A cambio de un respiro cambiario de algunos días, el gobierno ha recortado millones de pesos en salud y educación. Hospitales que no se construirán, escuelas de tiempo completo que seguirán siendo de tiempo parcial, trabajos que no se crearán –y otros que desaparecerán-. Así es esto de las prioridades. Y así es, también, esto de los efectos perversos de la globalización financiera: el voto del metalmecánico desempleado de Sunderland pega en el centro de salud de la sierra mexicana.

Lo paradójico del caso es que la decisión del recorte se dio dos días después de que se anunciara un superávit fiscal primario de 12,478 millones de pesos, “apoyado en una sólida recaudación tributaria y un gasto moderado”.

Tras la decisión de Hacienda, llegó la del Banco de México: aumentó la tasa de interés de referencia, en la lógica de que los mercados responden a los precios (en este caso, la tasa de interés es el precio del dinero) de acuerdo con el librito: aumentar intereses equivale a encarecer el peso internamente. El problema es que la moneda no es una mercancía cualquiera: se le demanda no sólo por motivos transaccionales, sino también por motivos especulativos. El efecto negativo interno es mucho más fuerte que el efecto positivo externo.

El resultado neto es un freno a la actividad económica, en un momento en el que todos los indicadores ya marcaban una tendencia a la baja. Recordemos nada más que, antes de estos anuncios, el gasto corriente del sector público había bajado 5% real y la inversión física casi 16%. 

¿Cuál es la intención declarada de esas medidas? Contener la inflación, evitar que el precio del dólar tenga efecto sobre los demás bienes y servicios. A cambio de mantener la meta de Banxico, se sacrifican el empleo, la inversión y el gasto social.

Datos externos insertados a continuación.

Lemma run_overage `{sobek.Engine} c s0 acts s :
  overLimitStart s0 = 0 ->
  run c acts s0 = Some s ->
  overLimitStart s <> 0 ->
  overage_since c s0 acts (overLimitStart s).
Proof.
  intros H0. revert s. induction acts as [|a acts IH] using rev_ind; intros s.
  - intros [= <-] Hne. done.
  - intros (s1 & Hr & Hs)%run_snoc Hne.
    destruct (step_overLimitStart c a s1 s Hs)
      as [[Heq Hover] | [(m & -> & Ho & H1 & Hnow) | Hz]]; [| | done].
    + rewrite Heq in Hne |- *.
      destruct (IH s1 Hr Hne) as (before & smp0 & between & sb & -> & ? & ? & ? & ? & Hb).
      exists before, smp0, (between ++ [a]), sb.
      rewrite <- app_assoc. repeat split; try done.
      intros m [Hin | Hin%list_elem_of_singleton]%elem_of_app; [by apply Hb |].
      by apply Hover.
    + exists acts, m, [], s1. repeat split; try done.
      intros m' Hin. by apply elem_of_nil in Hin.
Qed.


(** ** The admission gate *)

Lemma step_keeps_gate `{sobek.Engine} c a s s' :
  step c a s = Some s' ->
  (forall smp, a <> AMonitor smp) ->
  GetAcceptingScript (proc s') = GetAcceptingScript (proc s).
Proof.
  unfold step, GetAcceptingScript. destruct (exited s); [done |].
  destruct a as [reply w r | sel | smp |]; intros Hs Hna.
  - injection Hs as <-. cbn [proc]. by rewrite handler_gate.
  - destruct (worker_iter sel (proc s)) as [[[job res] p']|] eqn:Hw; [| done].
    injection Hs as <-. cbn [proc].
    apply worker_iter_frame in Hw as (_ & _ & ->). done.
  - by destruct (Hna smp).
  - injection Hs as <-. cbn [proc].
    destruct (handleGraceFullShutdown_frame c (proc s)) as (_ & _ & _ & _ & ->).
    done.
Qed.

(** C10. In a run of the process, a step that finds the gate closed and
    leaves it open is a round of the monitor whose sample is not over the
    limit, made while [overLimitStart] is set: an earlier round recorded
    an overage and every round since was over the limit. In that round
    the monitor sleeps ten seconds and only then stores 1 in the gate.
    Conversely such a round always ends with the gate open. *)
Theorem gate_reopens_only_after_settling `{sobek.Engine}
    (c : Config) (s0 s s' : System) (acts : list Action) (a : Action)
    (Hboot : boot_system c = Some s0)
    (Hrun : run c acts s0 = Some s)
    (Hstep : step c a s = Some s') :
  (GetAcceptingScript (proc s) = false ->
   GetAcceptingScript (proc s') = true ->
   exists smp,
     a = AMonitor smp /\
     over_limit c smp = false /\
     overLimitStart s <> 0 /\
     (exists before smp0 between sb,
         acts = before ++ AMonitor smp0 :: between /\
         run c before s0 = Some sb /\
         overLimitStart sb = 0 /\
         over_limit c smp0 = true /\
         Now smp0 = overLimitStart s /\
         forall m, AMonitor m ∈ between -> over_limit c m = true) /\
     trace (proc s') = trace (proc s) ++ recovery_events) /\
  (forall smp,
      a = AMonitor smp -> over_limit c smp = false -> overLimitStart s <> 0 ->
      GetAcceptingScript (proc s') = true /\
      overLimitStart s' = 0 /\
      trace (proc s') = trace (proc s) ++ recovery_events).
Proof.
  apply boot_system_spec in Hboot as (_ & Hols0 & _).
  assert (Hrec : forall smp,
             a = AMonitor smp -> over_limit c smp = false ->
             overLimitStart s <> 0 ->
             GetAcceptingScript (proc s') = true /\
             overLimitStart s' = 0 /\
             trace (proc s') = trace (proc s) ++ recovery_events).
  { intros smp -> Ho Hne. unfold step in Hstep.
    destruct (exited s); [done |].
    rewrite memoryMonitor_iter_under in Hstep by done.
    apply Z.eqb_neq in Hne. rewrite Hne in Hstep. cbn [negb] in Hstep.
    injection Hstep as <-. cbn. by rewrite <- !app_assoc. }
  split; [| exact Hrec].
  intros Hclosed Hopen.
  destruct a as [reply w r | sel | smp |];
    try (rewrite (step_keeps_gate c _ s s' Hstep) in Hopen by done; congruence).
  exists smp. split; [done |].
  destruct (over_limit c smp) eqn:Ho.
  { exfalso. unfold step in Hstep. destruct (exited s); [done |].
    destruct (memoryMonitor_iter_over c smp (overLimitStart s) (proc s) Ho)
      as (Hg & _).
    destruct (memoryMonitor_iter _ _ _ _); injection Hstep as <-;
      cbn [outcome_proc proc] in *; congruence. }
  split; [done |].
  destruct (Z.eq_dec (overLimitStart s) 0) as [Hz | Hne].
  { exfalso. unfold step in Hstep. destruct (exited s); [done |].
    rewrite memoryMonitor_iter_under in Hstep by done.
    rewrite Hz in Hstep. cbn in Hstep. injection Hstep as <-.
    cbn in Hopen. unfold GetAcceptingScript in *. cbn in *. congruence. }
  split; [done |]. split.
  - destruct (run_overage c s0 acts s Hols0 Hrun Hne)
      as (before & smp0 & between & sb & ? & ? & ? & ? & ? & ?).
    by exists before, smp0, between, sb.
  - by apply (Hrec smp).
Qed.

(** ** The responses of the handler *)

Lemma error_Error_nonempty e : error_Error e <> "".
Proof. by destruct e. Qed.




(** * Concrete runs *)

Lemma toy_boot : boot_system toy_config = Some toy_system.
Proof. vm_compute. reflexivity. Qed.


(** C1, at the failing input. The size limit is 4 and the body has five
    bytes: the handler does not answer 400; it submits the first four
    bytes, a worker builds a runtime and evaluates them, and the answer
    is 200 with the value of the prefix, 1234. *)
Theorem oversized_body_is_truncated_and_evaluated :
  let r := post "12345" in
  Z.of_nat (String.length (http.Body r)) > maxScriptSize (scriptManager toy_proc) /\
  handler_script r toy_proc = Some "1234" /\
  exists w p,
    @serve toy_engine ResultFirst http.fresh r toy_proc = Some (w, p) /\
    http.sent_status w = http.StatusOK /\
    http.written w = [http.JSON [("result", http.JNumber 1234)]] /\
    EvNewVM 0 ∈ trace p /\
    EvRunString 0 "1234" ∈ trace p.
Proof.
  cbv zeta. split; [by vm_compute |]. split; [by vm_compute |].
  destruct (@serve toy_engine ResultFirst http.fresh (post "12345") toy_proc)
    as [[w p]|] eqn:Hs; [| by vm_compute in Hs].
  exists w, p. split; [done |].
  vm_compute in Hs. injection Hs as <- <-.
  split; [by vm_compute |]. split; [by vm_compute |].
  split; apply (bool_decide_unpack _); by vm_compute.
Qed.

(** C3, at the failing input. With the gate closed a POST is answered
    with status 405 and a line of plain text; the queue is not touched. *)
Theorem closed_gate_answers_405 (reply : ScriptResult) :
  let p := with_sm (set_acceptingScript 0) toy_proc in
  let out := handler reply http.fresh (post "1+1") p in
  GetAcceptingScript p = false /\
  http.sent_status out.1 = http.StatusMethodNotAllowed /\
  http.sent_status out.1 <> http.StatusServiceUnavailable /\
  http.written out.1
    = [http.Text "Currently not accepting script, please wait..."] /\
  out.2 = p.
Proof. cbv zeta. repeat split; by vm_compute. Qed.

(** A script that runs into its deadline on the toy engine: the engine
    fails with the reason of the interrupt, and the caller gets that
    failure with the text "script execution failed: ...", not the text of
    [ErrScriptTimeout]. *)
Example timed_out_script_reports_engine_failure :
  let out := @executeScript toy_engine ContextDone "while(true){}" (Some O) toy_proc in
  Error out.1 = Some (ErrExecutionFailed "canceled by context") /\
  (error_Error <$> Error out.1)
    = Some "script execution failed: canceled by context" /\
  (error_Error <$> Error out.1) <> Some (error_Error ErrScriptTimeout).
Proof. cbv zeta. repeat split; by vm_compute. Qed.


(** C5 at a body of five bytes under the limit 4. *)
Lemma handler_submits_truncated_body_witness :
  0 <= maxScriptSize (scriptManager toy_proc) /\
  handler_script (post "12345") toy_proc = Some "1234" /\
  "1234" = string_take (Z.to_nat (maxScriptSize (scriptManager toy_proc)))
             (http.Body (post "12345")) /\
  (submit "1234" toy_proc).1 <> Returned ErrScriptTooLarge.
Proof.
  assert (Hmax : 0 <= maxScriptSize (scriptManager toy_proc))
    by (vm_compute; discriminate).
  assert (Hbody : handler_script (post "12345") toy_proc = Some "1234")
    by (vm_compute; reflexivity).
  split; [exact Hmax |]. split; [exact Hbody |].
  pose proof (handler_submits_truncated_body no_reply http.fresh
                (post "12345") toy_proc "1234" Hmax Hbody) as (_ & Ht & _ & Hs & _).
  split; [exact Ht | exact Hs].
Defined.

(** C7 on the toy process, whose queue has one slot: after one request
    has been queued, the next call is refused. *)
Lemma full_queue_rejects_without_waiting_witness :
  let acts := [ARequest no_reply http.fresh (post "12")] in
  let s := toy_after acts in
  boot_system toy_config = Some toy_system /\
  @run toy_engine toy_config acts toy_system = Some s /\
  chan_full (jobQueue (scriptManager (proc s))) /\
  Z.of_nat (String.length "34") <= maxScriptSize (scriptManager (proc s)) /\
  (ExecuteScriptWithTimeout no_reply "34" (proc s)).1
    = (GoNil, Some ErrNoWorkerAvailable).
Proof.
  intros acts s.
  assert (Hrun : @run toy_engine toy_config acts toy_system = Some s)
    by (vm_compute; reflexivity).
  assert (Hfull : chan_full (jobQueue (scriptManager (proc s))))
    by (vm_compute; lia).
  assert (Hsize : Z.of_nat (String.length "34")
                  <= maxScriptSize (scriptManager (proc s)))
    by (vm_compute; discriminate).
  split; [exact toy_boot |]. split; [exact Hrun |].
  split; [exact Hfull |]. split; [exact Hsize |].
  destruct (@full_queue_rejects_without_waiting toy_engine toy_config
              toy_system s acts no_reply "34" toy_boot Hrun Hfull Hsize)
    as (_ & _ & p' & _ & He & _).
  rewrite He. reflexivity.
Defined.

(** C8 on two evaluations in flight. *)
Lemma cancelAllScripts_interrupts_and_empties_witness :
  let entry := {| cancelFunc := Some 0%nat; vm := 0%nat; script := "a" |} in
  runningScripts (scriptManager toy_two_running) !! "script-1" = Some entry /\
  0%nat ∈ cancelled (cancelAllScripts toy_two_running) /\
  heap (cancelAllScripts toy_two_running) !! 0%nat
    = sobek.Interrupt "Script cancelled" <$> heap toy_two_running !! 0%nat.
Proof.
  intros entry.
  assert (Hin : runningScripts (scriptManager toy_two_running) !! "script-1"
                = Some entry) by (vm_compute; reflexivity).
  split; [exact Hin |].
  destruct (proj1 (@cancelAllScripts_interrupts_and_empties toy_engine
                     toy_two_running) "script-1" entry Hin)
    as (_ & Hh & Hc).
  split; [exact (Hc 0%nat eq_refl) | exact Hh].
Defined.


(** C10 on the toy process: over the limit at second 100, under it at
    second 101; the second round reopens the gate after the delay. *)
Lemma gate_reopens_only_after_settling_witness :
  let acts := [AMonitor (over_sample 100)] in
  let a := AMonitor (under_sample 101) in
  let s := toy_after acts in
  let s' := toy_after (acts ++ [a]) in
  boot_system toy_config = Some toy_system /\
  @run toy_engine toy_config acts toy_system = Some s /\
  @step toy_engine toy_config a s = Some s' /\
  GetAcceptingScript (proc s) = false /\
  GetAcceptingScript (proc s') = true /\
  trace (proc s') = trace (proc s) ++ recovery_events.
Proof.
  intros acts a s s'.
  assert (Hrun : @run toy_engine toy_config acts toy_system = Some s)
    by (vm_compute; reflexivity).
  assert (Hstep : @step toy_engine toy_config a s = Some s')
    by (vm_compute; reflexivity).
  assert (Hclosed : GetAcceptingScript (proc s) = false)
    by (vm_compute; reflexivity).
  assert (Hopen : GetAcceptingScript (proc s') = true)
    by (vm_compute; reflexivity).
  split; [exact toy_boot |]. split; [exact Hrun |]. split; [exact Hstep |].
  split; [exact Hclosed |]. split; [exact Hopen |].
  destruct (proj1 (@gate_reopens_only_after_settling toy_engine toy_config
                     toy_system s s' acts a toy_boot Hrun Hstep) Hclosed Hopen)
    as (smp & _ & _ & _ & _ & Ht).
  exact Ht.
Defined.

(** * Further properties *)

#[local] Transparent script_id next_counter.

(** ** The executor *)

Lemma foldl_restrict_heap_ne addr l p a :
  a <> addr -> heap (foldl (restrict_step addr) p l) !! a = heap p !! a.
Proof.
  intros Hne. revert p. induction l as [|g l IH]; intros p; cbn [foldl]; [done |].
  rewrite IH. cbn [restrict_step emit with_heap heap].
  by rewrite lookup_alter_ne.
Qed.

Lemma foldl_restrict_counters addr l p :
  nextAddr (foldl (restrict_step addr) p l) = nextAddr p /\
  nextCtx (foldl (restrict_step addr) p l) = nextCtx p /\
  cancelled (foldl (restrict_step addr) p l) = cancelled p.
Proof.
  revert p. induction l as [|g l IH]; intros p; cbn [foldl]; [done |].
  destruct (IH (restrict_step addr p g)) as (-> & -> & ->). done.
Qed.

Peor aún, como dice el Centro de Estudios Económicos del Sector Privado, se trata de un “recorte sin ningún análisis de costos, que seguirá fortaleciendo una asignación de recursos ineficiente”. Lo que dice el CEESP es que se requiere más inversión.

La cereza del pastel de este inicio de mes ha sido la decisión de aumentar los precios de las gasolinas y de la energía eléctrica. El recorte preventivo de hace meses fue por la baja de los precios de los hidrocarburos; el incremento recientemente anunciado de precios y tarifas, por su alza. Estiran la cuerda, pero no saben empujarla.

Si la madre de todas las variables era la tasa de inflación, las alzas a las tasas de interés, a la gasolina y a la electricidad no hacen sino abonar a que no se cumpla la meta. Puede usted apostar que, cuando se vea el aumento en la inflación subyacente, la respuesta será paracetamol: un nuevo recorte.

Si no se quiere utilizar ni una parte de las sacrosantas reservas de Banxico para acotar la devaluación del peso (conste que hacerlo al otro día del Brexit hubiera sido suicida), y si no se quiere decir que el peso ha sido sometido a una ola especulativa sin precedentes (no se vaya a enojar el buen capital financiero internacional), entonces al menos se podría aprovechar la caída del peso para aumentar los salarios mínimos en una proporción similar (seguirían siendo ridículamente bajos), pero no, es anatema en el librito de texto.

El mercado mexicano ha sido objeto de incursiones especulativas porque es grande. Precisamente por eso, el gobierno debería apostar por el mercado interno, empujado por un alza en la masa salarial. No lo hará: el economista muerto lo prohíbe. Mejor una nueva dosis de paracetamol. Y luego se preguntarán, rascándose la cabeza, por qué hay malestar social.